Continuing my current quest of self-education on personal finance, I picked up a copy of Ramit Sethi’s I Will Teach You To Be Rich: No guilt, No excuses, Just a six-week program that works at the library. I’ve been reading his blog, also called I Will Teach You To Be Rich, for several months now. It’s really the only “make more money instead of just being frugal” personal finance blog I read because I’m focusing on getting a firm understanding of how I spend my money before I decide how much I need to live comfortably. But even with his views not being a major influence on my finances right now, Ramit’s personality is just too much fun to not read!

I Will Teach You To Be Rich

Like most personal finance experts I’ve looked into, Ramit’s book has a solid “plan” for being successful with money. His plan is based on the “85 percent solution,” or the belief that doing something is better than being overwhelmed and doing nothing. So give up the idea to fully understand everything about finance and just get started–you can always do more later if want, but you’ll be further ahead than most people by just doing part of it now. His writing perfectly speaks to my peer group (20-something college educated kids) and while my parents would hate how arrogant he can seem, I loved his sense of humor. And the “just start with something and don’t worry about being perfect” approach really made it seem easy and practical to start learning personal finance skills now instead of waiting for that “someday” when we’ll all magically have more time and self-discipline.

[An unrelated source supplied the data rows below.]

Lemma find_user_by_email_none e d :
  email_taken d (JsString.toLowerCase e) = false -> find_user_by_email e d = (d, Ok None).
Proof.
  unfold find_user_by_email, email_taken. intros Ht. do 2 f_equal.
  apply head_omap_none. intros [k v] Hin. apply elem_of_map_to_list in Hin.
  destruct (String.eqb_spec (User.email v) (JsString.toLowerCase e)) as [E|]; [|done].
  apply bool_decide_eq_false in Ht. exfalso. eauto.
Qed.

Lemma find_user_by_email_taken e d :
  email_taken d (JsString.toLowerCase e) = true ->
  exists o u, find_user_by_email e d = (d, Ok (Some (o, u))).
Proof.
  unfold email_taken. intros Ht. apply bool_decide_eq_true in Ht as (k & v & Hk & Hv).
  unfold find_user_by_email.
  destruct (head (omap _ (map_to_list (users d)))) as [[o u]|] eqn:Eh; [eauto|].
  apply elem_of_map_to_list in Hk. eapply head_omap_None_inv in Hk; [|exact Eh].
  simpl in Hk. rewrite Hv, String.eqb_refl in Hk. discriminate.
Qed.

Lemma find_user_by_email_unique e d o u :
  users d !! o = Some u -> User.email u = JsString.toLowerCase e ->
  (forall k v, users d !! k = Some v -> User.email v = JsString.toLowerCase e -> k = o) ->
  find_user_by_email e d = (d, Ok (Some (o, u))).
Proof.
  intros Ho He Huniq. unfold find_user_by_email. do 2 f_equal.
  apply head_omap_unique.
  - exists (o, u). rewrite elem_of_map_to_list. simpl. rewrite He, String.eqb_refl. done.
  - intros [k v] x Hin. apply elem_of_map_to_list in Hin. simpl.
    destruct (String.eqb_spec (User.email v) (JsString.toLowerCase e)) as [E|]; [|done].
    intros [= <-]. pose proof (Huniq k v Hin E) as ->. congruence.
Qed.

(** The store after inserting a user under a free id. *)
Definition added_user (d : db) (u : User.t) : db :=
  mkDb (<[next_id d := u]> (users d)) (blogs d) (comments d) ((next_id d + 1) mod oid_bound).

Lemma insert_user_run u d :
  email_taken d (User.email u) = false -> users d !! next_id d = None ->
  insert_user u d = (added_user d u, Ok (next_id d)).
Proof. unfold insert_user, new_id, st_bind, email_taken. simpl. intros Ht Hf. by rewrite Ht, Hf. Qed.

(** ** What each store call leaves alone *)


Lemma new_id_users : preserves keeps_users new_id. Proof. frame_prim. Qed.
Lemma new_id_blogs : preserves keeps_blogs new_id. Proof. frame_prim. Qed.
Lemma new_id_comments : preserves keeps_comments new_id. Proof. frame_prim. Qed.

Lemma findById_keeps R `{!Frame R} {A} model (coll : db -> gmap N A) s :
  preserves R (findById model coll s).
Proof. intros d. unfold findById, st_throw. case_match; apply frame_refl. Qed.

Lemma find_user_by_email_keeps R `{!Frame R} e : preserves R (find_user_by_email e).
Proof. intros d. apply frame_refl. Qed.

Ramit’s plan is shortest of the three books I’ve read–Dave Ramsey’s plan can last years, and Suze Orman’s plan (review of her book coming soon) lasts months. But Ramit claims to teach people how to be rich in just six weeks. A shorter time commitment, an approach that doesn’t require perfection, and a sense of humor about a dry topic? Like I said, too good of a book to pass up! His six-week plan is broken up into six easy tasks that together make for an easily monitored and automated system.

Week one has you set up a credit card if you don’t have one; he’s a big fan of the consumer protection cards offer, and the potential for rewards points. But he does expect people to use cards responsibly, so no charging $4,000 dinners if you can’t actually afford them. In week two you set up new bank accounts–high-interest savings accounts and free checking accounts. He highly suggests forgoing traditional banks and using an online bank that has fewer fees and more convenience. For week three, readers set up a 401(K) retirement plan and sets up online investment accounts (but don’t fund them yet). In week four (weeks four and five are the cornerstone of his plan), you take a very honest look at household spending and create a “conscious spending plan.” This spending plan cuts everything possible from areas that aren’t important and puts all extra money into what you do enjoy. Love eating out? You can afford to do it every night–if you live in a really cheap apartment and drive an old car. By deciding what few parts of life are most important and focusing on funding those areas, Ramit’s plan motivates people to reward their financial skills with experiences; other finance authors in the “live more frugally” camp would rather cut costs in every area and save all the extra in an emergency fund. This fourth step highlights the main difference between Ramit and the other personal finance authors/bloggers I’ve researched, but it’s an interesting approach I plan on incorporating into my overall  philosophy on money. Anyway, the fifth step is to automate everything–all bills get paid on time automatically online, so you never have to pay late fees again. Automating allows people who struggle to remember dates or who don’t care about finances to spend one day of work for a lifetime of blissfully spending the money that’s left every month on the things they love. And finally, week six gets back to those investment accounts that were opened in week three by scheduling monthly automatic payments into the accounts.

It’s a simple approach that seems to work. Every week you only need to dedicate a few hours at most, and he even includes “if you really don’t want to do it, at least do this much” tips to highlight his 85% theory. And given anecdotal evidence from finance conversations I’ve had with friends, he really does have a point–even doing 85% of the work outlined in the book gets you light years ahead of other 20-something kids. I never carry a balance on my credit card, I’ve got a 401(K) set up and I automate all my bills and everyone seems to think I”m the most freakishly mature 23 year-old ever.

Just like the other personal finance books I’ve read, I don’t fully subscribe to Ramit’s plan. It would require tweaking to fit into a reader’s lifestyle and financial circumstances, but a single book can’t be written for every possible situation. What I do fully support is the idea that doing something is better than doing nothing, even if that something isn’t fully funded quite yet. I would recommend this book to everyone I graduated college with, and plan on buying copies for my brother and cousin who will graduate soon! So if you’re in your twenties or early thirties and want a no-nonsense financial plan, Ramit Sethi’s I Will Teach You to be Rich may be the perfect starting point.